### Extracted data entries
(* ===== verification/Tasks.v ===== *)
(** * Tasks over shared state

    The [async fn]s of the client as resumptions over a signature of operations, a
    pool of such tasks that a scheduler interleaves at will, and a program logic for
    them: what a task knows is a ghost value of its own, an invariant ties the ghosts
    of all tasks to the shared state, and a weakest precondition says what each
    operation needs and teaches. *)

From S2P Require Import Prelude.

(** ** Signatures and tasks *)

Record signature : Type := mkSig { op : Type; answer : op → Type }.
Arguments answer {s} o.

Inductive task (Σ : signature) (A : Type) : Type :=
| Return (a : A)
| Perform (o : op Σ) (k : answer o → task Σ A).
Arguments Return {Σ A} a.
Arguments Perform {Σ A} o k.

#[export] Instance task_ret {Σ} : MRet (task Σ) := @Return Σ.
#[export] Instance task_bind {Σ} : MBind (task Σ) :=
  fix go A B (f : A → task Σ B) (t : task Σ A) : task Σ B :=
    match t with
    | Return a => f a
    | Perform o k => Perform o (λ a, go A B f (k a))
    end.

Definition perform {Σ} (o : op Σ) : task Σ (answer o) := Perform o Return.

(** [?] on results. *)
Definition try {Σ E A B} (t : task Σ (result E A)) (f : A → task Σ (result E B)) : task Σ (result E B) :=
  r ← t; match r with Ok a => f a | Err e => mret (Err e) end.

Declare Scope task_scope.
Delimit Scope task_scope with task.
Notation "x ←! t ; k" := (try t (λ x, k)) (at level 20, t at level 100, k at level 200, right associativity) : task_scope.

(** ** The pool *)

Section pool.
Context {Σ : signature} {S : Type}.

(** What an operation of a task does to the shared state, and what the drop of a
    task does.  A task that is over stays in the pool, so that its number is not
    taken again. *)
Context (performs : nat → ∀ o : op Σ, S → answer o → S → Prop) (drops : nat → S → S).
(** The tasks that may start. *)
Context (job : task Σ unit → Prop).

Record world : Type := mkWorld { shared : S; tasks : gmap nat (task Σ unit) }.

Inductive pool_step : world → world → Prop :=
| pool_perform i o k a s s' ts :
    ts !! i = Some (Perform o k) → performs i o s a s' →
    pool_step (mkWorld s ts) (mkWorld s' (<[i := k a]> ts))
| pool_start i t s ts :
    ts !! i = None → job t → pool_step (mkWorld s ts) (mkWorld s (<[i := t]> ts))
| pool_drop i t s ts :
    ts !! i = Some t → pool_step (mkWorld s ts) (mkWorld (drops i s) (<[i := Return tt]> ts)).

End pool.

Arguments mkWorld {Σ S} _ _.
Arguments shared {Σ S} _.
Arguments tasks {Σ S} _.

(** ** The logic *)

Section logic.
Context {Σ : signature} {G : Type}.

(** When a task that knows [g] may perform an operation, which answers it can get,
    what it then knows, and what is left of that when it is dropped. *)
Record discipline : Type := mkDiscipline {
  may : G → op Σ → Prop;
  gets : ∀ (g : G) (o : op Σ), answer o → Prop;
  after : ∀ (g : G) (o : op Σ), answer o → G;
  dropped : G → G
}.

Context (D : discipline).

Fixpoint wp {A} (t : task Σ A) (Q : A → G → Prop) (g : G) : Prop :=
  match t with
  | Return a => Q a g
  | Perform o k => may D g o ∧ ∀ a, gets D g o a → wp (k a) Q (after D g o a)
  end.

Lemma wp_mono {A} (t : task Σ A) (P Q : A → G → Prop) g : wp t P g → (∀ a g', P a g' → Q a g') → wp t Q g.
Proof.
  revert g. induction t as [a|o k IH]; intros g; cbn.
  - auto.
  - intros [Hm Hk] HPQ. split; [done|]. intros a Ha. apply IH; auto.
Qed.

Lemma wp_bind {A B} (t : task Σ A) (f : A → task Σ B) Q g : wp (t ≫= f) Q g ↔ wp t (λ a, wp (f a) Q) g.
Proof.
  revert g. induction t as [a|o k IH]; intros g; [done|]. cbn. fold (@mbind (task Σ) _ A B f).
  split; intros [Hm Hk]; (split; [done|]); intros a Ha; apply IH; auto.
Qed.

Lemma wp_perform o Q g : wp (perform o) Q g ↔ may D g o ∧ ∀ a, gets D g o a → Q a (after D g o a).
Proof. done. Qed.

(** A call: what the callee ensures is what the rest starts from. *)
Lemma wp_call {A B} (t : task Σ A) (f : A → task Σ B) (P : A → G → Prop) Q g :
  wp t P g → (∀ a g', P a g' → wp (f a) Q g') → wp (t ≫= f) Q g.
Proof. intros Ht Hf. apply wp_bind. by eapply wp_mono. Qed.

Lemma wp_try {E A B} (t : task Σ (result E A)) (f : A → task Σ (result E B)) (P : result E A → G → Prop) Q g :
  wp t P g → (∀ a g', P (Ok a) g' → wp (f a) Q g') → (∀ e g', P (Err e) g' → Q (Err e) g') → wp (try t f) Q g.
Proof. intros Ht Hok Herr. unfold try. eapply wp_call; [done|]. intros [a|e] g'; [apply Hok|cbn; apply Herr]. Qed.

(** ** Soundness *)

Context {S : Type} (performs : nat → ∀ o : op Σ, S → answer o → S → Prop) (drops : nat → S → S).
Context (job : task Σ unit → Prop) (start : G) (I : S → gmap nat G → Prop).

Record sound : Prop := {
  sound_perform i o a g γ s s' : I s γ → γ !! i = Some g → may D g o → performs i o s a s' →
    gets D g o a ∧ I s' (<[i := after D g o a]> γ);
  sound_start i γ s : I s γ → γ !! i = None → I s (<[i := start]> γ);
  sound_drop i g γ s : I s γ → γ !! i = Some g → I (drops i s) (<[i := dropped D g]> γ);
  sound_job t : job t → wp t (λ _ _, True) start
}.

(** The invariant with the weakest preconditions of the tasks. *)
Definition pool_ok (w : world) : Prop :=
  ∃ γ, I (shared w) γ ∧ ∀ i, match tasks w !! i, γ !! i with
                             | Some t, Some g => wp t (λ _ _, True) g
                             | None, None => True
                             | _, _ => False
                             end.

Lemma pool_step_ok w w' : sound → pool_step performs drops job w w' → pool_ok w → pool_ok w'.
Proof.
  intros HS Hstep (γ & HI & Hts).
  destruct Hstep as [i o k a s s' ts Hi Hp|i t s ts Hi Hj|i t s ts Hi]; cbn in HI, Hts; pose proof (Hts i) as Hti; rewrite Hi in Hti.
  - destruct (γ !! i) as [g|] eqn:Hg; [|done]. destruct Hti as [Hm Hk].
    destruct (sound_perform HS i o a g γ s s' HI Hg Hm Hp) as [Ha HI'].
    exists (<[i := after D g o a]> γ). split; [done|]. intros j. cbn.
    destruct (decide (j = i)) as [->|Hne]; [rewrite !lookup_insert_eq; auto|rewrite !lookup_insert_ne by done; apply Hts].
  - destruct (γ !! i) as [g|] eqn:Hg; [done|].
    exists (<[i := start]> γ). split; [by apply (sound_start HS)|]. intros j. cbn.
    destruct (decide (j = i)) as [->|Hne]; [rewrite !lookup_insert_eq; by apply (sound_job HS)|rewrite !lookup_insert_ne by done; apply Hts].
  - destruct (γ !! i) as [g|] eqn:Hg; [|done].
    exists (<[i := dropped D g]> γ). split; [by apply (sound_drop HS i g)|]. intros j. cbn.
    destruct (decide (j = i)) as [->|Hne]; [by rewrite !lookup_insert_eq|rewrite !lookup_insert_ne by done; apply Hts].
Qed.

Lemma pool_reachable_ok w w' : sound → pool_ok w → rtc (pool_step performs drops job) w w' → pool_ok w'.
Proof. intros HS Hw. induction 1 as [|w w1 w2 Hstep Hrtc IH]; [done|]. apply IH. by eapply pool_step_ok. Qed.

End logic.
Arguments discipline Σ G : clear implicits.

### What you need to do
Your reply must contain exactly the lines from the first line of the data through the line holding "pool of such", and nothing more.

### Answer to the problem
(* ===== verification/Tasks.v ===== *)
(** * Tasks over shared state

    The [async fn]s of the client as resumptions over a signature of operations, a
    pool of such tasks that a scheduler interleaves at will, and a program logic for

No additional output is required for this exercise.